▸ **Assignment**:
Nothing outside the range is wanted. Repeat exactly the lines below from the one with "take (Z.to_nat (Z.min" through the one with "(prodZ (counted_dims info)".

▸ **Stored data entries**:
(* ===== verification/TensorViews.v ===== *)
(** * Tensor descriptors: strides, element counts and views

    What the constructor, [reshape] and [slice] of [src/core/tensor.cpp] give,
    and how the two row-size tables of the loader agree. *)

From Corelib Require Import ssreflect_rw SpecFloat.
From stdpp Require Import prelude list.
From S2P Require Import Prelude QTypes.
Open Scope Z_scope.

(** ** Row-major layout *)

Definition prodZ (l : list Z) : Z := foldr Z.mul 1 l.

Fixpoint row_major (dims : list Z) : list Z :=
  match dims with
  | [] => []
  | _ :: ds => prodZ ds :: row_major ds
  end.

(** A C array of [kMaxDims] entries whose first ones are [l]. *)
Definition arr4 (l : list Z) : list Z := take 4 (l ++ replicate 4 0).

(** The element count and every stride are [int64_t] values. *)
Definition dims_fit (dims : list Z) : Prop :=
  in_i64 (prodZ dims) = true /\ Forall (fun p => in_i64 p = true) (row_major dims).

#[global] Instance dims_fit_dec dims : Decision (dims_fit dims).
Proof. apply and_dec; apply _. Defined.

Definition tensor_of (data : Ptr) (q : QType) (dims : list Z) (on_device : bool) : Tensor :=
  mkTensor data q (Z.of_nat (length dims)) (arr4 dims) (arr4 (row_major dims)) on_device
    TensorKind.UNKNOWN None f32_one false false.

Lemma mul_i64_fits a b : in_i64 (a * b) = true -> mul_i64 a b = Returns (a * b).
Proof. intros H. unfold mul_i64. by rw H. Qed.

(** Split a list of at most four dimensions, and the fit of its products. *)
Ltac split_dims dims :=
  destruct dims as [|? [|? [|? [|? [|? ?]]]]]; simpl in *; try lia;
  repeat match goal with
  | H : Forall _ (_ :: _) |- _ => apply Forall_cons in H as [? H]
  | H : _ /\ _ |- _ => destruct H
  end.

Lemma in_i64_le a b : 0 <= a <= b -> in_i64 b = true -> in_i64 a = true.
Proof. unfold in_i64. intros. repeat case_zbool; simpl in *; lia || done. Qed.

(** The product at hand is one of those known to fit. *)
Ltac fits :=
  match goal with
  | H : in_i64 ?c = true |- in_i64 ?x = true => replace x with c by ring; exact H
  end.

(** Run a loop of array accesses and multiplications whose products fit. *)
Ltac run_products :=
  repeat (cbn -[mul_i64 in_i64 Z.mul Z.add];
          match goal with
          | |- context [mul_i64 ?a ?b] => rewrite (mul_i64_fits a b) by fits
          end);
  cbv -[Z.mul]; repeat first [reflexivity | ring | f_equal].

(** The same for a loop that also compares each stride. *)
Ltac run_contiguous :=
  repeat (cbn -[mul_i64 in_i64 Z.mul Z.add Z.eqb];
          match goal with
          | |- context [mul_i64 ?a ?b] => rewrite (mul_i64_fits a b) by fits
          | |- context [Z.eqb ?a ?b] => replace (Z.eqb a b) with true by (symmetry; apply Z.eqb_eq; ring)
          end);
  done.

Lemma prodZ_pos l : Forall (fun d => 0 < d) l -> 0 < prodZ l.
Proof. unfold prodZ. induction 1; simpl; lia || nia. Qed.

(** The running product of the array's entries from index [length l1] on. *)
Lemma prod_loop_returns l2 l1 rest acc :
  0 < acc -> Forall (fun d => 0 < d) l2 -> in_i64 (acc * prodZ l2) = true ->
  prod_loop (length l2) (Z.of_nat (length l1)) (l1 ++ l2 ++ rest) acc = Returns (acc * prodZ l2).
Proof.
  revert l1 acc. induction l2 as [|d l2 IH]; intros l1 acc Ha Hpos Hfit; simpl.
  { f_equal. unfold prodZ. simpl. lia. }
  apply Forall_cons in Hpos as [Hd Hpos]. pose proof (prodZ_pos l2 Hpos).
  unfold arr_get, vget. destruct (Z.ltb_spec (Z.of_nat (length l1)) 0); [lia|].
  rw Nat2Z.id list_lookup_middle //=. unfold mbind, outcome_bind.
  rewrite mul_i64_fits.
  2:{ eapply in_i64_le; [|exact Hfit]. change (prodZ (d :: l2)) with (d * prodZ l2).
      rewrite Z.mul_assoc. assert (0 < acc * d) by nia. nia. }
  specialize (IH (l1 ++ [d]) (acc * d)). rw length_app -app_assoc /= in IH.
  replace (Z.of_nat (length l1) + 1) with (Z.of_nat (length l1 + 1)) by lia.
  rewrite IH by (nia || done || by rewrite <- Z.mul_assoc). f_equal.
  unfold prodZ. simpl. ring.
Qed.
#[global] Instance safe_read_string : SafeRead read_string.
Proof.
  intros r H. unfold read_string, read_u64.
  destruct (safe_read (m := read 8) r H) as (len & r1 & E & L).
  pose proof (read_range 8 _ _ _ H ltac:(lia) E) as Hlen.
  rw E returns_bind. pose proof (later_ok _ _ L) as H1.
  destruct (rd_failed r1 || (remaining r1 <? len)) eqn:Hc; [by eauto 8 with quench|].
  apply orb_false_iff in Hc as [_ Hc%Z.ltb_ge].
  assert (check len r1 = true) as Hk by by apply Z.leb_le.
  rewrite load_checked by (done || lia). rw returns_bind. eexists _, _. split; [done|].
  eapply rd_later_trans; [done|]. apply later_advance; (done || lia).
Qed.

Lemma returns_loop_step {A} fuel count (body : rd A) r a r1 l r2 :
  0 < count -> rd_failed r = false -> body r = Returns (a, r1) ->
  read_loop fuel (count - 1) body r1 = Returns (l, r2) ->
  read_loop (S fuel) count body r = Returns (a :: l, r2).
Proof. intros Hc Hf E1 E2. simpl. rewrite (proj2 (Z.ltb_lt _ _) Hc), Hf. simpl. by rw E1 returns_bind E2 returns_bind. Qed.

(** A loop of progressing reads stops within as many rounds as bytes are left. *)
Lemma read_loop_returns {A} (body : rd A) `{!SafeRead body, !Progress body} fuel count r :
  rd_ok r -> rd_size r - rd_pos r < Z.of_nat fuel ->
  exists l r', read_loop fuel count body r = Returns (l, r') /\ later r r'.
Proof.
  revert count r. induction fuel as [|fuel IH]; intros count r H Hfuel.
  { destruct H as [[]]. lia. }
  destruct ((0 <? count) && negb (rd_failed r)) eqn:Hc.
  2:{ exists [], r. cbn [read_loop]. rw Hc. auto with quench. }
  pose proof Hc as [Hpos%Z.ltb_lt Hf%negb_true_iff]%andb_true_iff.
  destruct (safe_read (m := body) r H) as (a & r1 & E1 & L1). pose proof (later_ok _ _ L1) as H1.
  destruct (progress (m := body) r a r1 H E1) as [Hfail|Hadv].
  - exists [a], r1. split; [|done]. eapply returns_loop_step; [done..|].
    destruct fuel; cbn [read_loop]; rw Hfail andb_false_r //.
  - destruct (IH (count - 1) r1 H1) as (l & r2 & E2 & L2).
    { destruct L1 as (_ & D & _). unfold rd_size in *. rewrite D. lia. }
    exists (a :: l), r2. split; [by eapply returns_loop_step|eauto with quench].
Qed.

#[global] Instance safe_read_while {A} (body : rd A) count :
  SafeRead body -> Progress body -> SafeRead (read_while count body).
Proof.
  intros ?? r H. apply read_loop_returns; [apply _..|done|]. unfold read_fuel, rd_size. destruct H as [[]]. lia.
Qed.

#[global] Instance safe_read_times {A} n (body : rd A) : SafeRead body -> SafeRead (read_times n body).
Proof. intros Hb. induction n; simpl; apply _. Qed.

#[global] Instance safe_rd_fail : SafeRead rd_fail.
Proof. intros r H. exists tt, (fail r). auto with quench. Qed.

(** ** Progress *)

#[global] Instance progress_read n : 0 < n -> Progress (read n).
Proof.
  intros Hn r z r' H. unfold read. destruct (check n r) eqn:Hc; simpl negb; cbn iota.
  - rewrite load_checked by (done || lia). rw returns_bind. intros [= _ <-]. right.
    rewrite advance_pos by (done || lia). lia.
  - intros [= _ <-]. by left.
Qed.

(** An action that starts with a progressing read progresses. *)
#[global] Instance progress_bind {A B} (m : rd A) (f : A -> rd B) :
  SafeRead m -> Progress m -> (forall a, SafeRead (f a)) -> Progress (m ≫= f).
Proof.
  intros Hm Pm Hf r b r2 H. destruct (Hm r H) as (a & r1 & E1 & L1).
  unfold mbind, rd_bind. rw E1 returns_bind. intros E2.
  destruct (Hf a r1 (later_ok _ _ L1)) as (b' & r2' & E2' & _ & _ & P & F).
  rw E2 in E2'. simplify_eq. destruct (Pm r a r1 H E1) as [Hfail|]; [left; auto|right; lia].
Qed.

#[global] Instance progress_read_string : Progress read_string.
Proof.
  intros r s r' H. unfold read_string, read_u64.
  destruct (safe_read (m := read 8) r H) as (len & r1 & E & L). pose proof (later_ok _ _ L) as H1.
  pose proof (read_range 8 _ _ _ H ltac:(lia) E) as Hlen.
  destruct (progress (m := read 8) r len r1 H E) as [Hf|Hp]; rw E returns_bind.
  { rw Hf. intros [= _ <-]. by left. }
  destruct (rd_failed r1 || (remaining r1 <? len)) eqn:Hc; [intros [= _ <-]; by left|].
  apply orb_false_iff in Hc as [_ Hc%Z.ltb_ge].
  assert (check len r1 = true) as Hk by by apply Z.leb_le.
  rewrite load_checked by (done || lia). rw returns_bind. intros [= _ <-]. right.
  rewrite advance_pos by (done || lia). lia.
Qed.

(** ** The parser *)

#[global] Instance safe_read_gguf_value type : SafeRead (read_gguf_value type).
Proof.
  unfold read_gguf_value, read_array_elements. destruct type; try apply _.
  apply safe_bind; [apply _|]. intros n. apply safe_bind; [apply _|]. intros count.
  destruct (value_type_of n); apply _.
Qed.

#[global] Instance safe_read_kv : SafeRead read_kv.
Proof. unfold read_kv. apply _. Qed.

#[global] Instance progress_read_kv : Progress read_kv.
Proof. unfold read_kv. apply _. Qed.

#[global] Instance safe_read_info : SafeRead read_info.
Proof. unfold read_info. apply _. Qed.

#[global] Instance progress_read_info : Progress read_info.
Proof. unfold read_info. apply _. Qed.

#[global] Instance safe_parse_tensor_infos count out : SafeRead (parse_tensor_infos count out).
Proof. unfold parse_tensor_infos. apply _. Qed.

Lemma safe_align a : 0 < a < two64 -> SafeRead (align a).
Proof.
  intros Ha r H. unfold align. destruct (Z.eqb_spec a 0); [lia|].
  pose proof (Z.mod_pos_bound (rd_pos r) a ltac:(lia)) as Hm.
  destruct (Z.eqb_spec (rd_pos r mod a) 0) as [|Hr]; simpl negb; cbn iota; [eauto with quench|].
  rewrite u64_small by lia. destruct (check _ r) eqn:Hc; simpl negb; cbn iota.
  - eexists tt, _. split; [done|]. apply later_advance; (done || lia).
  - eauto with quench.
Qed.

(** ** Tensor windows *)

(** The dimensions a tensor info counts. *)
Definition counted_dims (info : GGUFTensorInfo) : list Z :=
  take (Z.to_nat (Z.min (ti_n_dims info) 4)) (ti_dims info).

(** Bytes of a tensor in the file, without machine arithmetic. *)
Definition exact_size (info : GGUFTensorInfo) : Z :=
  let bs := gguf_blck_size (ti_type info) in
  (prodZ (counted_dims info) + bs - 1) / bs * gguf_type_size (ti_type info).

(** No dimension is negative and no product of leading dimensions leaves
    [uint64_t]. *)
Definition dims_countable (dims : list Z) : Prop :=
  Forall (fun d => 0 <= d) dims /\ forall k, prodZ (take k dims) < two64.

▸ **Completed exercise**:
  take (Z.to_nat (Z.min (ti_n_dims info) 4)) (ti_dims info).

(** Bytes of a tensor in the file, without machine arithmetic. *)
Definition exact_size (info : GGUFTensorInfo) : Z :=
  let bs := gguf_blck_size (ti_type info) in
  (prodZ (counted_dims info) + bs - 1) / bs * gguf_type_size (ti_type info).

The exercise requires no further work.